Our verbal statement construction analyses are similar to proposals containing composite expressions of language and gesture (Enfield 2009) and their application to sign languages, including the idea that constructions showing sign languages are symbolic indexing (Johnston 2013). It`s also a bit like Wilcox and Occhinos (2016) Cognitive grammar analysis of the display of verbs as complex symbolic constructs with a pointing device and what they call the place. However, Wilcox and Occhino assert that Place is a specific feature of sign language, different from the actions of non-signatories. They suggest that sign languages have no equivalent to “gesture,” but they do not discuss the possibility that work on multimodal vocal constructs may be relevant to sign languages, as we propose here. Since Wilcox and Occhino do not offer new data and make concrete predictions that could make the difference between their proposal and our account of building unimodal clues and verbs, we will not talk more about their work here. In this section, we provide two general analyses of indicative verbs. We first focus on what might be called the “mainstream view,” which developed from paddens (1983) of the tripartizing division of verbs in sign languages – this direction in these verbs is similar to the systems of concordance in spoken languages. We then present our analysis of construction grammar, which is based on Liddell (2003) and others, and examines the role of the deli gesture in these verbs. We will now call our proposal the word “construction account.” The word in (8) is a simple mating of form and meaning.

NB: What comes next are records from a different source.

Lemma push_args_spec root T lo top : 0 <= lo -> top < 2 ^ 64 -> forall argv strs argc sp (s : X) m a,
  vm (mm s) = (m, a) -> pt_wf m root T -> wf_mem m -> ready m T lo top argv strs ->
  0 <= argc -> argc + Z.of_nat (length argv) < MAXARG -> lo + room strs <= sp <= top ->
  exists m' ptrs sp', push_args locals root argv argc sp s = Done ((argc + Z.of_nat (length argv), sp'), with_vm (m', a) s) /\
    wrote root T lo sp (at_ustack locals + 8 * argc) m m' /\ sp - room strs <= sp' <= sp /\
    length ptrs = length argv /\ bytes_at m' (at_ustack locals + 8 * argc) (words (ptrs ++ [0])) /\
    Forall2 (pushed m' T sp' sp) ptrs strs.
Proof.
  intros Hlo Htop. induction argv as [|p argv IH]; intros strs argc sp s m a Hs Hw Hwf Hr Hargc Hlen Hsp; cbn [length] in *.
  - pose proof (r_strs _ _ _ _ _ _ Hr) as Hstrs. apply Forall2_nil_inv_l in Hstrs as ->.
    destruct (store_ustack root T lo top sp [] [] m a argc 0 Hw Hwf Hr ltac:(lia)) as (m1 & HE & Hwr & Hb & _).
    cbn [push_args]. rewrite (on_vm_bind _ tt (m1, a)) by (by rewrite Hs). exists m1, [], sp. rewrite Z.add_0_r.
    split_and!; try done; cbn [room fold_right]; lia.
  - destruct strs as [|str strs]; [by pose proof (r_strs _ _ _ _ _ _ Hr) as H; inversion H|].
    cbn [room fold_right] in Hsp. fold (room strs) in Hsp. pose proof (room_nonneg strs) as Hrn.
    destruct (push_arg root T lo top p argv str strs argc sp s m a) as (m2 & sp1 & -> & Hw2 & Hr2 & H1 & H2 & H3 & Hb2 & Hu2); try done; try lia.
    destruct (IH strs (argc + 1) sp1 (with_vm (m2, a) s) m2 a) as (m3 & ptrs & sp' & HE & Hw3 & Hsp' & Hl & Hb & Hp);
      [done|apply Hw2|apply Hw2|done|lia|lia|lia|].
    exists m3, (sp1 :: ptrs), sp'. split; [|split; [|split; [cbn [room fold_right]; fold (room strs); lia|split; [cbn [length]; lia|split]]]].
    + rewrite HE. do 3 f_equal. lia.
    + eapply wrote_trans; [| |exact Hw2|exact Hw3]; lia.
    + cbn [app]. unfold words. cbn [map concat]. apply bytes_at_app. rewrite length_le_bytes. split.
      * eapply bytes_at_frame; [exact Hb2|]. intros q Hq. rewrite length_le_bytes in Hq. apply (wr_frame _ _ _ _ _ _ _ Hw3); [|left; lia].
        intros v Hv E. pose proof (r_apart _ _ _ _ _ _ Hr2 v q ltac:(lia) E) as Ha. unfold off_ustack, ustack_len in Ha. lia.
      * replace (at_ustack locals + 8 * argc + Z.of_nat 8) with (at_ustack locals + 8 * (argc + 1)) by lia. exact Hb.
    + constructor.
      * split; [lia|]. split; [done|]. split; [lia|].
        eapply (user_bytes_wrote root T lo sp1 _ sp1 _ m2 m3 top); [exact Hw3|lia|apply Hr2|apply Hr2|lia|lia| |done].
        rewrite length_app. cbn [length]. lia.
      * eapply Forall2_impl; [exact Hp|]. cbv beta. intros ptr str' (P1 & P2 & P3 & P4). split_and!; [done|done|lia|done].
Qed.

As Hoffmann and Trousdale (2013) explain, the importance of (9) is only partially compository and is therefore stored as a unit in the mental lexicon of the spokesperson. This idiom is partly schematic, because it has open positions for subject and object arguments that can be filled with different elements, and partly on the background, because its shape is fixed in part. The construction in (10) is even more schematic, with a single content element [that], while (11) is entirely schematic, with open slots for cause X, verb V, Y complement and state Z that could be an adjective or verb. In general, the term linguistic agreement, which is first used in this sense by Bloomfield (1933), refers to the existence of some form of co-kariation between different lexical elements in a clause that is used to express grammatical relationships such as sex, case, person and/or number. However, language literature is the subject of much discussion about grammatical phenomena to be included in the category of agreement systems. In cognitive linguistics, for example, the relationship between agreement systems and other related forms of reference monitoring has been studied (for example. B, Croft 2001; 2013; 2008 Langacker; Kibrik 2013). Since the boundaries of the agreement sometimes seem obscure, some even suggest abandoning the term (z.B.
Haspelmath 2013). However, for the purposes of this paper, we will focus on a definition of the obkmorphological expression of concordance, based on important typological work on this subject (Corbett 2006). This particular definition forms the basis of a “canonical typology” of the agreement, which attempts to recognize the many complications associated with the term, by proposing that the systems of agreements show similarities and differences between languages, making some more “canonical” than others.